# Homemade Mix



## Cheshire Gleam (Aug 15, 2016)

I know there's topics already on this, but I wanted to make another thread anyway. Lab blocks by themselves are fine though I wanted to try something new and see if it's any cheaper. I haven't worked out percentages yet since I'm still unsure of what the mix will compose of.

I was thinking to use regular oats, dried millet, sunflower seeds, Gerber baby puffs (or knock off brand), chia seeds (just because I have some leftover), dog and/or cat food, maybe a kind of bird mix and lab blocks. I usually buy forty pound bags for around forty dollars, they last fine and I'll just get a smaller quantitiy for the mix. I give them most of the things listed above, so why not incorporate it into their main diet? My mice aren't picky and any suggestions and edits are welcome.

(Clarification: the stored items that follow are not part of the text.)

(* ===== verification/Interceptor.v ===== *)
(** The guards every gRPC handler runs before its service call
    (pkg/interceptor): the caller the token established, the tenant and actor
    a request may name, and the role and permission checks. *)

From S2P Require Export External.
Local Open Scope Z_scope.

(** [codes.Code], the ones the services return. *)
Inductive code :=
| InvalidArgument | NotFound | AlreadyExists | PermissionDenied | FailedPrecondition
| Unauthenticated | Internal | ResourceExhausted | Unimplemented | Unavailable.

#[export] Instance code_eq_dec : EqDecision code.
Proof. solve_decision. Defined.

(** A gRPC status error. *)
Record status := mkStatus { st_code : code; st_message : string }.

Record CallerInfo := mkCaller {
  ci_UserID : uuid;
  ci_TenantID : uuid;
  ci_ProjectID : uuid;
  ci_Email : string;
  ci_Roles : list string;
  ci_Permissions : list string;
  ci_IP : string;
}.

(** The request context: the caller [WithCaller] attached, if it ran. *)
Record Ctx := mkCtx { ctx_caller : option CallerInfo }.

Definition CallerFromContext (ctx : Ctx) : option CallerInfo := ctx_caller ctx.

Definition HasRole (c : CallerInfo) (role : string) : bool :=
  existsb (fun r => bool_decide (r = role)) (ci_Roles c).

(** What IAM answers: whether the user holds the permission, tenant-wide
    ([None]) or in a project, or an error. *)
Definition PermissionChecker : Type := uuid -> string -> option uuid -> result string bool.

Definition RequireRole (ctx : Ctx) (required : string) : result status unit :=
  match CallerFromContext ctx with
  | None => Err (mkStatus PermissionDenied "caller identity not present in context")
  | Some caller =>
    if HasRole caller required then Ok tt
    else Err (mkStatus PermissionDenied "requires role %s")
  end.

(** [scoped] is ProjectScopedRBACEnabled(); a nil checker fails closed. *)
Definition RequirePermission (scoped : bool) (checker : option PermissionChecker) (ctx : Ctx)
    (permission : string) : result status unit :=
  match CallerFromContext ctx with
  | None => Err (mkStatus Unauthenticated "caller identity not present in context")
  | Some caller =>
    if decide (ci_UserID caller = uuid_nil)
    then Err (mkStatus Unauthenticated "caller identity not present in context")
    else match checker with
    | None => Err (mkStatus Internal "permission checker unavailable")
    | Some check =>
      let projectID := if scoped && negb (bool_decide (ci_ProjectID caller = uuid_nil))
                       then Some (ci_ProjectID caller) else None in
      match check (ci_UserID caller) permission projectID with
      | Err _ => Err (mkStatus Internal "permission check failed: %v")
      | Ok true => Ok tt
      | Ok false => Err (mkStatus PermissionDenied "missing required permission: %s")
      end
    end
  end.

Section requests.
Context {X : External}.

Definition TenantFromRequest (ctx : Ctx) (reqTenantID : string) : result status uuid :=
  match CallerFromContext ctx with
  | None => Err (mkStatus Unauthenticated "caller identity not present in context")
  | Some caller =>
    if decide (ci_TenantID caller = uuid_nil)
    then Err (mkStatus Unauthenticated "token carries no tenant")
    else if decide (reqTenantID = "") then Ok (ci_TenantID caller)
    else match uuid_parse reqTenantID with
    | None => Err (mkStatus InvalidArgument "invalid tenant_id")
    | Some reqID =>
      if negb (bool_decide (reqID = ci_TenantID caller))
      then Err (mkStatus PermissionDenied "tenant_id does not match the authenticated tenant")
      else Ok (ci_TenantID caller)
    end
  end.

Definition ActorFromRequest (ctx : Ctx) (reqActorID : string) : result status uuid :=
  match CallerFromContext ctx with
  | None => Err (mkStatus Unauthenticated "caller identity not present in context")
  | Some caller =>
    if decide (ci_UserID caller = uuid_nil)
    then Err (mkStatus Unauthenticated "token carries no subject")
    else if decide (reqActorID = "") then Ok (ci_UserID caller)
    else match uuid_parse reqActorID with
    | None => Err (mkStatus InvalidArgument "invalid actor id")
    | Some reqID =>
      if negb (bool_decide (reqID = ci_UserID caller))
      then Err (mkStatus PermissionDenied "actor does not match the authenticated caller")
      else Ok (ci_UserID caller)
    end
  end.

(** [h(...)] after [uuid.Parse(s)] failed or not. *)
Definition parse_id (s text : string) : result status uuid :=
  match uuid_parse s with
  | Some id => Ok id
  | None => Err (mkStatus InvalidArgument text)
  end.

(** An optional id in a request: empty means absent. *)
Definition parse_opt_id (s text : string) : result status (option uuid) :=
  if decide (s = "") then Ok None
  else match uuid_parse s with
       | Some id => Ok (Some id)
       | None => Err (mkStatus InvalidArgument text)
       end.

(** ** Lemmas *)

(** The tenant a handler gets is the caller's, and never the nil UUID. *)
Lemma TenantFromRequest_inv ctx req t :
  TenantFromRequest ctx req = Ok t ->
  exists c, ctx_caller ctx = Some c /\ t = ci_TenantID c /\ t <> uuid_nil
            /\ (req = "" \/ uuid_parse req = Some t).
Proof.
  unfold TenantFromRequest, CallerFromContext. intros H.
  destruct (ctx_caller ctx) as [c|]; [|done].
  repeat (case_decide || case_match || case_bool_decide); simplify_eq/=; eauto 10.
Qed.

Lemma ActorFromRequest_inv ctx req u :
  ActorFromRequest ctx req = Ok u ->
  exists c, ctx_caller ctx = Some c /\ u = ci_UserID c /\ u <> uuid_nil.
Proof.
  unfold ActorFromRequest, CallerFromContext. intros H.
  destruct (ctx_caller ctx) as [c|]; [|done].
  repeat (case_decide || case_match || case_bool_decide); simplify_eq/=; eauto 10.
Qed.

Lemma RequirePermission_inv scoped checker ctx p :
  RequirePermission scoped checker ctx p = Ok tt ->
  exists c check project, ctx_caller ctx = Some c /\ checker = Some check
    /\ check (ci_UserID c) p project = Ok true.
Proof.
  unfold RequirePermission, CallerFromContext. intros H.
  destruct (ctx_caller ctx) as [c|]; [|done]. case_decide; [done|].
  destruct checker as [check|]; [|done].
  destruct (check _ p _) as [[]|] eqn:Hc; [|done..]. eauto 10.
Qed.

End requests.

What dog and cat food is popular amonst people who feed it? It probably doesn't matter too much so long as the protein and fat content are where they should be, but I'd like other's opinions.


----------



## Lilly (Nov 21, 2015)

So the main issue with that mix is that it could very easily lead to a low protein/high fat diet.

oats are very low protein, millet isn't great, sunflower seeds low protein high fat,

chia seeds greatly expand when in contact with liquid so i would be very careful unless giving them presoaked, which makes them not very suitable for a mix

gerber puffs on their nutritional profile have 0% protein, now obviously they have some but its so low that it cannot be put down as anything per serving and also most of them have quite a bit of sugar in

bird mix is usually low protein very high fat, the high protein ones are usually for things like cardinal birds and are incredibly high fat.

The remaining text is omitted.